* [TASK DESCRIPTION] Retype, exactly as they appear below, the lines between the line holding "nopp : F -> F;" and the line holding "(nmul x y) : num_scope.", both ends included.

BEGIN INPUT RECORDS

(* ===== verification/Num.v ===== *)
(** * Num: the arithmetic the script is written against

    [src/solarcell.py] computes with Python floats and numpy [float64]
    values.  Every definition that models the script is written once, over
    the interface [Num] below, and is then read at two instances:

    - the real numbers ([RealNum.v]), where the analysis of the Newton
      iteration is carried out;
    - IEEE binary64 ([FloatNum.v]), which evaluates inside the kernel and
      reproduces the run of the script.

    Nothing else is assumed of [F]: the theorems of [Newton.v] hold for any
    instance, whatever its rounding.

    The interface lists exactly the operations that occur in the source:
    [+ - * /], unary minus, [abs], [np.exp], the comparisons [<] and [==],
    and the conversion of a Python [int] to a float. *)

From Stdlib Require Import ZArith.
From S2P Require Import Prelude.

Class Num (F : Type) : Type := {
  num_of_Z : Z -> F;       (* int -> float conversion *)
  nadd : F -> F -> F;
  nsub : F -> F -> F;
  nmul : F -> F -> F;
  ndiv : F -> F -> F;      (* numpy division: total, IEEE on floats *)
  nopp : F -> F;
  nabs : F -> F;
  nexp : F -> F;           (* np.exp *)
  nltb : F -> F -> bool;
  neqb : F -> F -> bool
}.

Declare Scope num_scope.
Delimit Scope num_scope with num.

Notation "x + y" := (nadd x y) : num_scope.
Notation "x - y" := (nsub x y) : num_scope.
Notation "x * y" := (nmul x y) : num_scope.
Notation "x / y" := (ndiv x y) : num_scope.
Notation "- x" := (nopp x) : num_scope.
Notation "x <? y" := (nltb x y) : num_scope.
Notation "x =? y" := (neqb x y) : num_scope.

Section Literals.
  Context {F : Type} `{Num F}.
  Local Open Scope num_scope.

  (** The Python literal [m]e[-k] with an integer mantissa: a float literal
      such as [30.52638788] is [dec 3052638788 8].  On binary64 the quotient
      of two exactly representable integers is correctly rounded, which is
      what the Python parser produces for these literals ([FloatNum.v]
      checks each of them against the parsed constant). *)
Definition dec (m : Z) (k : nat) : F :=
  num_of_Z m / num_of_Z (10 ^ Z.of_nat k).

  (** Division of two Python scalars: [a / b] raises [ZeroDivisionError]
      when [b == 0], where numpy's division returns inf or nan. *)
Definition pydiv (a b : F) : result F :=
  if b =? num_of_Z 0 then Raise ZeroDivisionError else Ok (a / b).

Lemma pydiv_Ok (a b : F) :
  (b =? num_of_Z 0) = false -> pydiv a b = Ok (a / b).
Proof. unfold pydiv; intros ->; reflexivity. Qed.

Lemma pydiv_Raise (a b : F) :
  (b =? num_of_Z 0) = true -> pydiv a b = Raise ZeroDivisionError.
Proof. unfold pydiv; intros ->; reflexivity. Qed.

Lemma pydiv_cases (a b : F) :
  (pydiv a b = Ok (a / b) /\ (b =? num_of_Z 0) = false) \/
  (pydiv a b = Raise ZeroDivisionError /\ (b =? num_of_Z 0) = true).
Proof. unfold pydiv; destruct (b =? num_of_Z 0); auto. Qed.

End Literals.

END INPUT RECORDS
BEGIN INPUT RECORDS

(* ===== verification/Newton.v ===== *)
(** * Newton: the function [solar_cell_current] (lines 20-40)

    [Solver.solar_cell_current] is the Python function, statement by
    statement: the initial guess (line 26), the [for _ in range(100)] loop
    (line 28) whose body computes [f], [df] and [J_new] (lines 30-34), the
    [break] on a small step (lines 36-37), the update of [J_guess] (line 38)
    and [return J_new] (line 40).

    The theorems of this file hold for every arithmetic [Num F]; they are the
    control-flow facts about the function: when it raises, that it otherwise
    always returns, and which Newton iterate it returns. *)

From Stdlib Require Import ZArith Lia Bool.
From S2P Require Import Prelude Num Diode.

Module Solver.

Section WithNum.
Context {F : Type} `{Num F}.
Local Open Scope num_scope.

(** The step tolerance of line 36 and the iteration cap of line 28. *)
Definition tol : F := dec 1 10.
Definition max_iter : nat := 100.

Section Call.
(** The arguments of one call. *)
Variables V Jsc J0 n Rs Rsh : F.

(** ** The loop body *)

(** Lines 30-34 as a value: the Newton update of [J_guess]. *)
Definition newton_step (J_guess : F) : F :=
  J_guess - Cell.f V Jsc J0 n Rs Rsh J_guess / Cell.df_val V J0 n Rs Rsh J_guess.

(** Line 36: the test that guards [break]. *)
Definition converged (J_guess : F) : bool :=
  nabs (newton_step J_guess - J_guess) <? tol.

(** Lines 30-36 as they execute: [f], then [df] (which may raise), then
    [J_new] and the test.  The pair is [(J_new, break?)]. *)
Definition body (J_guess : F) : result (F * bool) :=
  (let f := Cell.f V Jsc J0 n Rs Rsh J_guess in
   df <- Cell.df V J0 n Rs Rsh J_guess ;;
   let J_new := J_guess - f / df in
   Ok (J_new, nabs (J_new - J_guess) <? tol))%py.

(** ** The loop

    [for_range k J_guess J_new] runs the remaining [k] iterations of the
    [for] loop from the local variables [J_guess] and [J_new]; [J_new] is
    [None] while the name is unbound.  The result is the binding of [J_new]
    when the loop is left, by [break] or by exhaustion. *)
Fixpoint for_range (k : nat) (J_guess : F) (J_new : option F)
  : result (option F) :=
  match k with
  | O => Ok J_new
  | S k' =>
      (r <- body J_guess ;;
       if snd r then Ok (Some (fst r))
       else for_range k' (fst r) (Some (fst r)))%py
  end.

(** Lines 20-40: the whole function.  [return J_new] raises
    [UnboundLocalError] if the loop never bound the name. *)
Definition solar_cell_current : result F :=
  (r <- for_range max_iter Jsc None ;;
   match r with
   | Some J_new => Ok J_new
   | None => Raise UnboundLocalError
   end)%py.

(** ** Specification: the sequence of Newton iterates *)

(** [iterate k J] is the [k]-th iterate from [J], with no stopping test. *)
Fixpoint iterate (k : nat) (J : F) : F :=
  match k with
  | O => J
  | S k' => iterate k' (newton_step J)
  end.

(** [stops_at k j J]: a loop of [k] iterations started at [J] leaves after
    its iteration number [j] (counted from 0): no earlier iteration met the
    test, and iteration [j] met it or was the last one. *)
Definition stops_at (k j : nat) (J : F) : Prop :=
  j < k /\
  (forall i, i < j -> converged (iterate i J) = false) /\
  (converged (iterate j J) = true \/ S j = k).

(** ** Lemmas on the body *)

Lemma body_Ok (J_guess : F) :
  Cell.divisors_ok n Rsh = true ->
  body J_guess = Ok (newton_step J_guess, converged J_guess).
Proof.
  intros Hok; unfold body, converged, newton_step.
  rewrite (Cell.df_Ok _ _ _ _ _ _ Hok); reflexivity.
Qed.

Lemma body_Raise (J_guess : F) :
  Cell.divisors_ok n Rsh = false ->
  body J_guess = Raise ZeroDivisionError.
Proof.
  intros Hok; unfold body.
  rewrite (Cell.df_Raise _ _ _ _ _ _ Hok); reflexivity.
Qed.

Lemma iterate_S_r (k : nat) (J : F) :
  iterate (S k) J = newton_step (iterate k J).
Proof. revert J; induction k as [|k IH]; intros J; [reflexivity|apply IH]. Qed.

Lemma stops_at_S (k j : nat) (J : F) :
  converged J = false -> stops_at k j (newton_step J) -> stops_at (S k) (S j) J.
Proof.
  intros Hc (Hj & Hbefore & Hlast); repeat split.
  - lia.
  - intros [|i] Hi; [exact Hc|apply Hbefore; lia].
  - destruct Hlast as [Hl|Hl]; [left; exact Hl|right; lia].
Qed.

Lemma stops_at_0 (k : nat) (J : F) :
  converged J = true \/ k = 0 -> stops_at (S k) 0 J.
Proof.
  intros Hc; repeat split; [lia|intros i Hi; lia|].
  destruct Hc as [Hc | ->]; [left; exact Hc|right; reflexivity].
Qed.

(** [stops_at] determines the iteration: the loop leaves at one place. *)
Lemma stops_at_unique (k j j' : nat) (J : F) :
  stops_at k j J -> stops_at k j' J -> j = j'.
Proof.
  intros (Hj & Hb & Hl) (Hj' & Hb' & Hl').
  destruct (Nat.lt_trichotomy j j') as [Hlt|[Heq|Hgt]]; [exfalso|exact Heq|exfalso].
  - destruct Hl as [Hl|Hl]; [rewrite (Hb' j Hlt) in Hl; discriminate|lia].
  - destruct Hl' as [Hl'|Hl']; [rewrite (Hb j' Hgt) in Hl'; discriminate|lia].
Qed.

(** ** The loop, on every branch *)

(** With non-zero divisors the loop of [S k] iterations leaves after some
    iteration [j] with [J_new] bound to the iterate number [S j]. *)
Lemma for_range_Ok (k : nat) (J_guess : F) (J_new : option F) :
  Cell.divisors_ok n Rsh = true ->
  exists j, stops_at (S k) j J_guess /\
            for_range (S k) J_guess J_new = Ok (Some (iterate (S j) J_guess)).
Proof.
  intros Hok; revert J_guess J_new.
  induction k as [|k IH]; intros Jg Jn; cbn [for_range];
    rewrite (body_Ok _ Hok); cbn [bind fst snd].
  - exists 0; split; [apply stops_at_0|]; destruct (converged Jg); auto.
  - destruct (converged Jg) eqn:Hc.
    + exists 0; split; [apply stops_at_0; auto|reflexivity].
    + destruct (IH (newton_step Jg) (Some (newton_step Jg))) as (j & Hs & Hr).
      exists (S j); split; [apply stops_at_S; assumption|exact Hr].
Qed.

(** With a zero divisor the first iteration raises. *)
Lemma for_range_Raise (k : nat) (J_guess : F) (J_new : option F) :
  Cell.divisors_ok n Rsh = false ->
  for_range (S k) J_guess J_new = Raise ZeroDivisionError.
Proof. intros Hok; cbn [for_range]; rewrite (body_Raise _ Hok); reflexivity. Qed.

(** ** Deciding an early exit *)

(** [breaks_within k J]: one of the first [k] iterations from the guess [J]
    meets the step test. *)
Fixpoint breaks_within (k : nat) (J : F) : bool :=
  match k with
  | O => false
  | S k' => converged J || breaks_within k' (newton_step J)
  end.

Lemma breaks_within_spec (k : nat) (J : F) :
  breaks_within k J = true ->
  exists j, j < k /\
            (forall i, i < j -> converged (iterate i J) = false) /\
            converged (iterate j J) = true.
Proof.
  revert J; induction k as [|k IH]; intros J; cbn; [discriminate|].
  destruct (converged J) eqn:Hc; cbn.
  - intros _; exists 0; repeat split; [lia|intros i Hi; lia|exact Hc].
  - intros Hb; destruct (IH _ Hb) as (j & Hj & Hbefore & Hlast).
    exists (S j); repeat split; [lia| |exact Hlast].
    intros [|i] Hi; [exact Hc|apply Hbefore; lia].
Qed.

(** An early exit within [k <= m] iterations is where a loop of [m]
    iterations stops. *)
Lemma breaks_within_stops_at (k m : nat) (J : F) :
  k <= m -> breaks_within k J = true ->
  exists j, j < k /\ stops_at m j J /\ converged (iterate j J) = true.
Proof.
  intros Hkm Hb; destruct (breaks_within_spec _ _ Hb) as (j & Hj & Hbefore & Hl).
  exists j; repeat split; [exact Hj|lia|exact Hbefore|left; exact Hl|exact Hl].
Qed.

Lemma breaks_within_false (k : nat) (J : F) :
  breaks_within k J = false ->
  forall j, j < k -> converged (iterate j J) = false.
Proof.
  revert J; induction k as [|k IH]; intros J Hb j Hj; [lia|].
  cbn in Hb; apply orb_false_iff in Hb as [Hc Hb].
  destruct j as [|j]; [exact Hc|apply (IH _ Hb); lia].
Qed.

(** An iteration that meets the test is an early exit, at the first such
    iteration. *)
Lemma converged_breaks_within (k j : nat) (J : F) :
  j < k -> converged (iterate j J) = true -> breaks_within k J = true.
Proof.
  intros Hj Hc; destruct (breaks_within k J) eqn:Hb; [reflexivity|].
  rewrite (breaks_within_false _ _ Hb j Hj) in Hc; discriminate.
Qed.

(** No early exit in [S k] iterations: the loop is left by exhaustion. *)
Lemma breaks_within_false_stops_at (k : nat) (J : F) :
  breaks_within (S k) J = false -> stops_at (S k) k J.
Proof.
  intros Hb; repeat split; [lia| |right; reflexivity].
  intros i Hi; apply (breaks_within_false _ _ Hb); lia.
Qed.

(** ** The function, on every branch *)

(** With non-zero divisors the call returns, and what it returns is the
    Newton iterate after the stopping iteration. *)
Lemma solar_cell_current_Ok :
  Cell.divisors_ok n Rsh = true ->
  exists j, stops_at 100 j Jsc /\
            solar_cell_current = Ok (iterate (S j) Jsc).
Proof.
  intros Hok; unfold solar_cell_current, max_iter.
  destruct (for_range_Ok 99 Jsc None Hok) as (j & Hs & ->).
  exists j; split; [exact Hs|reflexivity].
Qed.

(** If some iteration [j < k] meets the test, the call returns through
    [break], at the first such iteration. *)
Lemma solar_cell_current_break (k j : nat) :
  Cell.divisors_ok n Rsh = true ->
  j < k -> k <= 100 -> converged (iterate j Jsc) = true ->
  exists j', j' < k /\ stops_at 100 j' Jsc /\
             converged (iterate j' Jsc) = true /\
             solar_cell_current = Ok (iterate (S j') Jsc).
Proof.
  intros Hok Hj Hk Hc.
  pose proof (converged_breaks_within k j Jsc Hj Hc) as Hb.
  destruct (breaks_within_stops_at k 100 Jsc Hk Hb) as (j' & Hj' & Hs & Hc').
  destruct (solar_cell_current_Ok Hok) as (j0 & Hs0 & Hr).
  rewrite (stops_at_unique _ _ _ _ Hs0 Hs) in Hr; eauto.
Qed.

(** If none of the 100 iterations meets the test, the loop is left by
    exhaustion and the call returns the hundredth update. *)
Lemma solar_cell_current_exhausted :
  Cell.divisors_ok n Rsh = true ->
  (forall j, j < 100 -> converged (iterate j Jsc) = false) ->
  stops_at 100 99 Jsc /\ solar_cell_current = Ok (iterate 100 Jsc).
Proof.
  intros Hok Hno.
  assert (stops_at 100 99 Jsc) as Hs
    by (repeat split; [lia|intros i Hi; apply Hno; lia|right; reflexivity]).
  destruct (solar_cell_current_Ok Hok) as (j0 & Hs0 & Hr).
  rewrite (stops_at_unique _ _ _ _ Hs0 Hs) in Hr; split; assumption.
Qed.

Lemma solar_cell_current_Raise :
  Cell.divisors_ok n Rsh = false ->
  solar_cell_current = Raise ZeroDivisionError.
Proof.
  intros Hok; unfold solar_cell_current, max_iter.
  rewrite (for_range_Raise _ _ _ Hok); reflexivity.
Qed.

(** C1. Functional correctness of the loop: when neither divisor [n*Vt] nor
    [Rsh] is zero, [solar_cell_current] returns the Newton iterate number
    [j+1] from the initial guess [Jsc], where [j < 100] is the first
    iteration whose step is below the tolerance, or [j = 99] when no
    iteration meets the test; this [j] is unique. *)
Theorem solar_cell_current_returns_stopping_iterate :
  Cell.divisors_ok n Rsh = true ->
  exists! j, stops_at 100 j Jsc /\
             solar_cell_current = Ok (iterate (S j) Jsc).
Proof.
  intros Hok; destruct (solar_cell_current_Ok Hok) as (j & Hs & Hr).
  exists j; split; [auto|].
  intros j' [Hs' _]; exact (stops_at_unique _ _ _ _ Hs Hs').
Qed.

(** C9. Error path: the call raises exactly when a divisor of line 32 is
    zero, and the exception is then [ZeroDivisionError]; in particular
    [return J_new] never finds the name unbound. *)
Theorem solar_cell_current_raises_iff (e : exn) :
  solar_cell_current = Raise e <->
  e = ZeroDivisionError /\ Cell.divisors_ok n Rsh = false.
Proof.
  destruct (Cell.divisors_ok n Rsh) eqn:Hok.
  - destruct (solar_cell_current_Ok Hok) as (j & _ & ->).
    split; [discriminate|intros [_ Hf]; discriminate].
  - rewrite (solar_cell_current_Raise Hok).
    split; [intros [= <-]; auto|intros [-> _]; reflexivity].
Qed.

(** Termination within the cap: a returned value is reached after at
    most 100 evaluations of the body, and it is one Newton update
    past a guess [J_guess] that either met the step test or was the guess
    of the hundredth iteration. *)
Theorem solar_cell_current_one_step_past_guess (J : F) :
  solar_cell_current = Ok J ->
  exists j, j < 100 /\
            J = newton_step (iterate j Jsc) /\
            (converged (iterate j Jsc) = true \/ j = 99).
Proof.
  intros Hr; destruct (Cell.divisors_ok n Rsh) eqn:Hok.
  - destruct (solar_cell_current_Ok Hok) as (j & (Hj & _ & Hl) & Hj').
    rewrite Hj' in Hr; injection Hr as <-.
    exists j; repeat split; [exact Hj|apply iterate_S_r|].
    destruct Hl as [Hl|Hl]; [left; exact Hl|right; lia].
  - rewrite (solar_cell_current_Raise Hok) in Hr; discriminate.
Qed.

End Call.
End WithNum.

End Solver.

END INPUT RECORDS

* [EXERCISE SOLUTION]
  nopp : F -> F;
  nabs : F -> F;
  nexp : F -> F;           (* np.exp *)
  nltb : F -> F -> bool;
  neqb : F -> F -> bool
}.

Declare Scope num_scope.
Delimit Scope num_scope with num.

Notation "x + y" := (nadd x y) : num_scope.
Notation "x - y" := (nsub x y) : num_scope.
Notation "x * y" := (nmul x y) : num_scope.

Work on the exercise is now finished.